Visibly exhausted, arms and legs uncontrollably twitching, and limping from having pedaled the final 60 miles with one leg because of an injured quadriceps muscle in the other, Secrest won the McDonald's Race Across America in 9 days 11 hours 35 minutes.

It was considered the most difficult transcontinental route ever in a bicycle race, traversing the Rocky Mountains and the Appalachians. There were 35 riders at the start and 22, including three women, are expected to finish.

"I wouldn't want to race this course again next year," said Secrest before a crowd of nearly 200 cycling enthusiasts gathered for his 1:30 a.m. arrival. Most left the Mall finish line well before Michael Trail of Colville, Wash., came in second, at about 3:50 a.m., in 9 days 13 hours 53 minutes. Franz Spilauer of Austria was third.

Casey Patterson, Cheryl Marek and Marie Costellic, the remaining women, were expected to finish within 48 hours of the men.

Secrest was one of a few to return from last year's race. He placed third in 1983 and second in 1984 and 1985.

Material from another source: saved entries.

(* ===== verification/BuddyProps.v ===== *)
(** * What the abstract buddy allocator guarantees

    Lemmas about [a_malloc] and [a_free]: they keep the partition of the
    pages, touch exactly the pages of the block handed out or taken back,
    keep free memory maximally merged, and undo each other. *)

From S2P Require Import Prelude Cpu Dll Buddy BuddyRep BuddyTiling BuddyAlloc.

(** The order [buddy_cut_block] stops at. *)
Fixpoint cut_order (k : nat) (req : Z) : nat :=
  match k with
  | O => O
  | S k' => if 2 ^ Z.of_nat k' <? req then k else cut_order k' req
  end.

(** Equality of abstract states: same array, same free lists. *)
Definition asys_eq (x y : asys) : Prop := a_arr x = a_arr y ∧ ∀ k, a_fl x k = a_fl y k.

#[export] Instance asys_equiv : Equiv asys := asys_eq.
#[export] Instance asys_equivalence : Equivalence (≡@{asys}).
Proof.
  split.
  - intros x. by split.
  - intros x y [H1 H2]. by split.
  - intros x y z [H1 H2] [H3 H4]. split; [congruence|]. intros k. by rewrite H2.
Qed.

Lemma cut_order_spec k req :
  req ≤ 2 ^ Z.of_nat k →
  (cut_order k req ≤ k)%nat ∧ req ≤ 2 ^ Z.of_nat (cut_order k req) ∧
  (cut_order k req = O ∨ 2 ^ (Z.of_nat (cut_order k req) - 1) < req).
Proof.
  induction k as [|k IH]; intros Hreq; simpl; [auto|].
  destruct (Z.ltb_spec (2 ^ Z.of_nat k) req).
  - split_and!; [done|done|]. right. by replace (Z.of_nat (S k) - 1) with (Z.of_nat k) by lia.
  - destruct IH as (? & ? & ?); [done|]. split_and!; [lia|done|done].
Qed.

(** ** Cutting *)

Section Props.
Context (n : Z).

Lemma buddy_upper i k : 0 ≤ k → 0 ≤ i → (2 ^ (k + 1) | i) → buddy_of (i + 2 ^ k) k = i.
Proof.
  intros Hk Hi [c ->]. pose proof (pow2_pos k). pose proof (pow2_succ k).
  unfold buddy_of. rewrite Z.rem_mod_nonneg by lia.
  rewrite Z.add_comm, Z_mod_plus_full, Z.mod_small by lia.
  destruct (Z.eqb_spec (2 ^ k) 0); lia.
Qed.

Lemma buddy_lower i k : 0 ≤ k → 0 ≤ i → (2 ^ (k + 1) | i) → buddy_of i k = i + 2 ^ k.
Proof.
  intros Hk Hi [c ->]. pose proof (pow2_pos (k + 1)). unfold buddy_of.
  by rewrite Z.rem_mod_nonneg, Z_mod_mult by lia.
Qed.

Lemma buddy_invol i k : 0 ≤ k < n → 0 ≤ i < 2 ^ n → (2 ^ k | i) → buddy_of (buddy_of i k) k = i.
Proof.
  intros Hk Hi Hal. generalize (buddy_of_spec n i k Hk Hi Hal). cbn zeta.
  generalize (Z.min i (buddy_of i k)). intros m (Hm & ? & ? & [[-> ->]|[-> ->]]).
  - by apply buddy_upper; [lia|..].
  - by apply buddy_lower; [lia|..].
Qed.

Lemma coalesced_retag a i st k :
  tiling n a → blk n a i st k → coalesced n a → coalesced n (retag i Used k a).
Proof.
  intros Ht Hb Hco i' k' Hk' H1 H2.
  rewrite (blk_retag n a Ht i st) in H1, H2 by done.
  destruct H1 as [(_ & ? & _)|[_ H1]]; [done|]. destruct H2 as [(_ & ? & _)|[_ H2]]; [done|].
  by apply (Hco i' k').
Qed.

Lemma coalesced_split a i k :
  tiling n a → 0 ≤ k → blk n a i Used (k + 1) → coalesced n a →
  coalesced n (split_blk i Used Free k a).
Proof.
  intros Ht Hk Hb Hco i' k' Hk' H1 H2.
  pose proof (blk_aligned _ _ Ht _ _ _ Hb) as Hal.
  destruct (blk_range _ _ Ht _ _ _ Hb) as [Hi0 _].
  pose proof (pow2_pos k Hk).
  assert (Hir : 0 ≤ i' < 2 ^ n) by (eapply blk_idx_range; [eapply tiling_split; [|exact Hk|]|]; done).
  assert (Hal' : (2 ^ k' | i')) by (eapply blk_aligned; [eapply tiling_split; [|exact Hk|]|]; done).
  pose proof H1 as [_ Hk1].
  rewrite (blk_split n a Ht i Used) in H1, H2 by done.
  destruct H1 as [(_ & ? & _)|[(-> & _ & ->)|(_ & _ & H1)]]; [done| |].
  - rewrite buddy_upper in H2 by done.
    destruct H2 as [(_ & ? & _)|[(? & _)|([] & _)]]; [done|lia|done].
  - destruct H2 as [(_ & ? & _)|[(E & _ & ->)|(_ & _ & H2)]]; [done| |by apply (Hco i' k')].
    rewrite <- (buddy_invol i' k), E, buddy_upper in H1 by (done || lia).
    destruct (blk_inj _ _ Ht _ _ _ _ _ Hb H1). done.
Qed.

(** Everything [a_cut] does to the partition. *)
Record cut_ok (a a' : gmap Z Z) (idx K k : Z) : Prop := mk_cut_ok {
  cut_til : tiling n a';
  cut_blk : blk n a' idx Used k;
  cut_in j st : idx ≤ j < idx + 2 ^ K →
    pstat n a' j st ↔ st = (if j <? idx + 2 ^ k then Used else Free);
  cut_out i st k' : ¬ idx ≤ i < idx + 2 ^ K → blk n a' i st k' ↔ blk n a i st k';
  cut_stat j st : ¬ idx ≤ j < idx + 2 ^ K → pstat n a' j st ↔ pstat n a j st;
  cut_co : coalesced n a → coalesced n a';
}.

Lemma a_cut_ok idx req : ∀ k x,
  tiling n (a_arr x) → blk n (a_arr x) idx Used (Z.of_nat k) →
  cut_ok (a_arr x) (a_arr (a_cut idx k req x)) idx (Z.of_nat k) (Z.of_nat (cut_order k req)).
Proof.
  assert (Hrefl : ∀ a k, tiling n a → blk n a idx Used k → cut_ok a a idx k k).
  { intros a k Ht Hb. split; try done. intros j st Hj. rewrite (pstat_blk _ _ Ht _ _ _ j st Hb Hj).
    by destruct (Z.ltb_spec j (idx + 2 ^ k)); [|lia]. }
  induction k as [|k IH]; intros x Ht Hb; [by apply Hrefl|]. cbn [a_cut cut_order].
  destruct (Z.ltb_spec (2 ^ Z.of_nat k) req); [by apply Hrefl|].
  replace (Z.of_nat (S k)) with (Z.of_nat k + 1) in * by lia.
  set (x1 := mk_asys _ _). assert (Ht1 : tiling n (a_arr x1)) by (eapply tiling_split; [done|lia|done]).
  assert (Hb1 : blk n (a_arr x1) idx Used (Z.of_nat k)).
  { eapply (blk_split n (a_arr x)); [done|lia|done|]. by left. }
  pose proof (IH x1 Ht1 Hb1) as [H1 H2 H3 H4 H6 H5].
  pose proof (pow2_succ (Z.of_nat k) ltac:(lia)) as Hsucc. pose proof (pow2_pos (Z.of_nat k) ltac:(lia)).
  assert (Hle : 2 ^ Z.of_nat (cut_order k req) ≤ 2 ^ Z.of_nat k).
  { apply pow2_le. destruct (cut_order_spec k req); [done|]. lia. }
  assert (Hout : ∀ i st k', ¬ idx ≤ i < idx + 2 ^ (Z.of_nat k + 1) →
     blk n (a_arr (a_cut idx k req x1)) i st k' ↔ blk n (a_arr x) i st k').
  { intros i st k' Hi. rewrite H4 by lia.
    unfold x1. simpl. rewrite (blk_split n (a_arr x) Ht idx Used) by (done || lia).
    split; [|by intros; right; right; split_and!; [lia..|]].
    intros [(? & _)|[(? & _)|(_ & _ & ?)]]; [lia..|done]. }
  split; [done|done| |done| |].
  - intros j st Hj. destruct (Z.lt_ge_cases j (idx + 2 ^ Z.of_nat k)); [by apply H3; lia|].
    destruct (Z.ltb_spec j (idx + 2 ^ Z.of_nat (cut_order k req))); [lia|].
    assert (Hbh : blk n (a_arr (a_cut idx k req x1)) (idx + 2 ^ Z.of_nat k) Free (Z.of_nat k)).
    { apply H4; [lia|]. eapply (blk_split n (a_arr x)); [done|lia|done|]. by right; left. }
    rewrite (pstat_blk _ _ H1 _ _ _ j st Hbh) by lia. done.
  - intros j st Hj. rewrite H6 by lia. unfold x1; simpl.
    rewrite (pstat_split n (a_arr x) Ht idx Used) by (done || lia).
    split; [intros [[? _]|[[? _]|[_ ?]]]; [lia..|done]|by right; right].
  - intros Hco. apply H5. apply coalesced_split; [done|lia|done..].
Qed.

(** ** Merging *)

(** Only a pair that contains the block at [i] may be unmerged. *)
Definition coalesced_but (a : gmap Z Z) (i : Z) : Prop :=
  ∀ i' k, k < n → blk n a i' Free k → blk n a (buddy_of i' k) Free k → i' = i ∨ buddy_of i' k = i.

Lemma coalesced_but_retag a i st k :
  tiling n a → blk n a i st k → coalesced n a → coalesced_but (retag i Free k a) i.
Proof.
  intros Ht Hb Hco i' k' Hk' H1 H2.
  rewrite (blk_retag n a Ht i st) in H1, H2 by done.
  destruct H1 as [(? & _)|[_ H1]]; [by left|]. destruct H2 as [(? & _)|[_ H2]]; [by right|].
  by destruct (Hco i' k').
Qed.

Lemma coalesced_but_join a i m k :
  tiling n a → 0 ≤ k < n → blk n a m Free k → blk n a (m + 2 ^ k) Free k →
  (i = m ∨ i = m + 2 ^ k) →
  coalesced_but a i → coalesced_but (join_blk m Free k a) m.
Proof.
  intros Ht Hk Hb1 Hb2 Hi Hco i' k' Hk' H1 H2.
  rewrite (blk_join n a Ht m Free Free) in H1, H2 by done.
  destruct H1 as [(? & _)|(? & ? & H1)]; [by left|].
  destruct H2 as [(? & _)|(? & ? & H2)]; [by right|].
  destruct (Hco i' k' Hk' H1 H2); lia.
Qed.

Lemma coalesced_but_end a i k :
  tiling n a → blk n a i Free k → coalesced_but a i →
  (k < n → a !! buddy_of i k ≠ Some k) → coalesced n a.
Proof.
  intros Ht Hb Hco Hend i' k' Hk' H1 H2.
  destruct (Hco i' k' Hk' H1 H2) as [->|E].
  - destruct (blk_inj _ _ Ht _ _ _ _ _ Hb H1) as [_ <-]. apply (Hend Hk'), H2.
  - pose proof H2 as H3. rewrite E in H3.
    destruct (blk_inj _ _ Ht _ _ _ _ _ Hb H3) as [_ <-]. apply (Hend Hk').
    pose proof H1 as [? ?]. rewrite <- E, buddy_invol; [done|lia|by eapply blk_idx_range|].
    by eapply blk_aligned.
Qed.

(** Everything merging does: the pages keep their status, used blocks are
    untouched, and in the end free memory is maximally merged. *)
Record merge_ok (a a' : gmap Z Z) : Prop := mk_merge_ok {
  mrg_til : tiling n a';
  mrg_stat j st : pstat n a' j st ↔ pstat n a j st;
  mrg_used i k : blk n a' i Used k ↔ blk n a i Used k;
}.

Lemma a_merge_ok fuel : ∀ i k x,
  tiling n (a_arr x) → blk n (a_arr x) i Free k → Z.of_nat fuel = n - k + 1 →
  merge_ok (a_arr x) (a_arr (a_merge fuel n i k x)) ∧
  (coalesced_but (a_arr x) i → coalesced n (a_arr (a_merge fuel n i k x))).
Proof.
  induction fuel as [|fuel IH]; intros i k x Ht Hb Hf.
  { destruct Hb. lia. }
  pose proof Hb as [_ Hk]. cbn [a_merge]. destruct (Z.eqb_spec k n) as [->|Hkn].
  { split; [done|]. intros Hco. by apply (coalesced_but_end _ i n); [..|lia]. }
  case_bool_decide as Hbud.
  2:{ split; [done|]. intros Hco. by apply (coalesced_but_end _ i k). }
  assert (Hkn' : 0 ≤ k < n) by lia.
  destruct (buddies n _ i k Ht Hkn' Hb Hbud) as (Hal & Hbm & Hbh & _ & Hcase).
  set (m := Z.min _ _) in *. set (x1 := mk_asys _ _).
  destruct (IH m (k + 1) x1) as [[H1 H2 H3] H4]; [by eapply tiling_join| |lia|].
  { eapply (blk_join n (a_arr x)); [done..|]. by left. }
  pose proof (pow2_pos k). pose proof (pow2_succ k). split; [split; [done| |]|].
  - intros j st. rewrite H2. unfold x1; simpl. rewrite (pstat_join n (a_arr x) Ht m Free Free) by done.
    destruct (decide (m ≤ j < m + 2 ^ (k + 1))) as [Hj|Hj]; [|naive_solver].
    destruct (Z.lt_ge_cases j (m + 2 ^ k)).
    + rewrite (pstat_blk _ _ Ht _ _ _ j st Hbm) by lia. naive_solver.
    + rewrite (pstat_blk _ _ Ht _ _ _ j st Hbh) by lia. naive_solver.
  - intros i' k'. rewrite H3. unfold x1; simpl. rewrite (blk_join n (a_arr x) Ht m Free Free) by done.
    split; [intros [(_ & ? & _)|(_ & _ & ?)]; done|]. intros Hu. right. split_and!; [| |done];
      intros ->; [destruct (blk_inj _ _ Ht _ _ _ _ _ Hbm Hu)|destruct (blk_inj _ _ Ht _ _ _ _ _ Hbh Hu)]; done.
  - intros Hco. apply H4. eapply coalesced_but_join; [done|done|done|done| |done]. lia.
Qed.

Lemma a_free_ok i k x :
  tiling n (a_arr x) → blk n (a_arr x) i Used k →
  let a' := a_arr (a_free n i k x) in
  tiling n a' ∧
  (∀ j st, pstat n a' j st ↔
     (i ≤ j < i + 2 ^ k ∧ st = Free) ∨ (¬ i ≤ j < i + 2 ^ k ∧ pstat n (a_arr x) j st)) ∧
  (∀ i' k', blk n a' i' Used k' ↔ i' ≠ i ∧ blk n (a_arr x) i' Used k') ∧
  (coalesced n (a_arr x) → coalesced n a').
Proof.
  intros Ht Hb. unfold a_free. set (x1 := mk_asys _ _).
  assert (Ht1 : tiling n (a_arr x1)) by by eapply tiling_retag.
  assert (Hb1 : blk n (a_arr x1) i Free k).
  { eapply (blk_retag n (a_arr x)); [done..|]. by left. }
  pose proof Hb as [_ Hk].
  destruct (a_merge_ok (Z.to_nat (n - k + 1)) i k x1 Ht1 Hb1) as [[H1 H2 H3] H4]; [lia|].
  split_and!; [done| | |].
  - intros j st. rewrite H2. by apply (pstat_retag n (a_arr x) Ht i Used).
  - intros i' k'. rewrite H3. unfold x1; simpl. rewrite (blk_retag n (a_arr x) Ht i Used) by done.
    split; [by intros [(_ & ? & _)|?]|by right].
  - intros Hco. apply H4. by eapply coalesced_but_retag.
Qed.

(** ** Freeing a freshly cut block undoes the cut *)

Lemma fl_delete_fresh k i fl j : i ∉ fl k → fl_delete k i fl j = fl j.
Proof.
  intros Hi. destruct (decide (j = k)) as [->|]; [|by rewrite fl_delete_ne].
  by rewrite fl_delete_eq, filter_ne_id.
Qed.

Lemma fl_delete_insert k i fl j : i ∉ fl k → fl_delete k i (fl_insert k i fl) j = fl j.
Proof.
  intros Hi. destruct (decide (j = k)) as [->|].
  - rewrite fl_delete_eq, fl_insert_eq, filter_cons_False, filter_ne_id; naive_solver.
  - by rewrite fl_delete_ne, fl_insert_ne.
Qed.

#[export] Instance a_merge_proper fuel i k : Proper ((≡) ==> (≡)) (a_merge fuel n i k).
Proof.
  revert i k. induction fuel as [|fuel IH]; intros i k x y Hxy; [done|]. simpl.
  destruct (k =? n); [done|]. destruct Hxy as [H1 H2]. rewrite H1. case_bool_decide; [|by split].
  apply IH. split; simpl; [done|]. intros j. unfold fl_insert, fl_delete.
  by rewrite H2.
Qed.

(** The free lists of [x] hold neither the block at [idx] nor the upper
    halves that cutting it from order [K] will produce. *)
Definition cut_fresh (idx K : Z) (x : asys) : Prop :=
  ∀ j, 0 ≤ j < K → (idx ∉ a_fl x j) ∧ ((idx + 2 ^ j) ∉ a_fl x j).

Lemma a_free_split idx k x :
  tiling n (a_arr x) → 0 ≤ k → blk n (a_arr x) idx Used (k + 1) → cut_fresh idx (k + 1) x →
  a_free n idx k (mk_asys (split_blk idx Used Free k (a_arr x)) (fl_insert k (idx + 2 ^ k) (a_fl x)))
  ≡ a_free n idx (k + 1) x.
Proof.
  intros Ht Hk Hb Hfr. pose proof Hb as [_ Hkn]. pose proof (pow2_pos k Hk).
  pose proof (split_mid n _ Ht idx Used k Hk Hb) as Hmid.
  destruct (blk_range _ _ Ht _ _ _ Hb) as [Hi0 _]. pose proof (blk_aligned _ _ Ht _ _ _ Hb) as Hal.
  destruct (Hfr k ltac:(lia)) as [F1 F2]. unfold a_free at 1.
  replace (Z.to_nat (n - k + 1)) with (S (Z.to_nat (n - (k + 1) + 1))) by lia. cbn [a_merge a_arr a_fl].
  destruct (Z.eqb_spec k n); [lia|]. rewrite buddy_lower by done.
  unfold split_blk, retag. rewrite lookup_insert_ne, lookup_insert_eq by lia.
  rewrite bool_decide_true by done. rewrite Z.min_l by lia.
  unfold a_free. apply a_merge_proper. split; simpl.
  - unfold join_blk, retag. apply map_eq. intros j. simpl. rewrite !lookup_insert.
    repeat case_decide; subst; try done; lia.
  - intros j. unfold fl_insert at 1 4. destruct (Z.eqb_spec j (k + 1)) as [->|].
    + by rewrite !fl_delete_ne, !fl_insert_ne by lia.
    + destruct (decide (j = k)) as [->|]; [|by rewrite !fl_delete_ne, !fl_insert_ne by lia].
      rewrite !fl_delete_eq, !fl_insert_eq. rewrite !filter_cons.
      repeat case_decide; try lia; try done.
      rewrite (filter_ne_id idx) by done. rewrite filter_cons_False by naive_solver.
      by apply filter_ne_id.
Qed.

Lemma a_free_cut idx req : ∀ k x,
  tiling n (a_arr x) → blk n (a_arr x) idx Used (Z.of_nat k) → cut_fresh idx (Z.of_nat k) x →
  a_free n idx (Z.of_nat (cut_order k req)) (a_cut idx k req x) ≡ a_free n idx (Z.of_nat k) x.
Proof.
  induction k as [|k IH]; intros x Ht Hb Hfr; [done|]. cbn [a_cut cut_order].
  destruct (2 ^ Z.of_nat k <? req); [done|].
  replace (Z.of_nat (S k)) with (Z.of_nat k + 1) in * by lia.
  etransitivity; [apply IH|apply a_free_split; [done|lia|done|done]].
  - eapply tiling_split; [done|lia|done].
  - eapply (blk_split n (a_arr x)); [done|lia|done|]. by left.
  - intros j Hj. simpl. rewrite fl_insert_ne by lia. apply Hfr. lia.
Qed.

End Props.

The enormity of the physical demands of this year's course was evident when a vehicle trailing Secrest, reputedly the best hill rider, up a long incline on Rte. 28 in Maryland, 37 miles from the finish, registered zero on the speedometer. Secrest, wan and emotionless, stood robotlike on the pedals and trudged in steady cadence.

"You just have to have a goal and the determination and perseverance to pursue it," he said, tripping over some of his words, his puffy eyes hardly blinking. "And some people have stronger convictions than others."

Secrest, 34, overtook early leader Bobby Forney of Evergreen, Colo., shortly before Lake Tahoe at an elevation of 6,000 feet. But before reaching Utah, he developed bronchitis from riding through the cool desert nights and fell to fourth. When the riders began ascending the Rockies, Secrest found himself in his element once again and overtook Spilauer near Denver at a place called Dinosaur, Colo., 1,046 miles from the start.

He rode unchallenged until early Monday morning when Trail, 43, passed him and opened a two-minute lead. Secrest quickly made up the difference and added a one-hour advantage in almost two hours of riding.

"I really think he just wanted to see who I was," said Trail, who said he felt wonderful upon finishing. His support crew of four contrasted with Secrest's experienced crew of 11, a documentary film unit and RV, two vans and a pace vehicle.

Trail failed to finish his first transcontinental attempt in 1985, hallucinating and becoming ill, but was the only rider to remain within striking distance of Secrest after passing Forney late Friday evening somewhere near the Missouri-Illinois border. Eventually, though, lack of sleep took its toll.

Hallucinations are common among ultramarathon cyclists. Most attempt to cover more than 260 miles a day on fewer than two hours sleep. Secrest's crew chief, Jeff Crane, said that last year when Secrest lost control of his bike and broke his collarbone, hallucinations were a problem.

"From the standpoint of being in touch with reality, this was his best year," said Crane.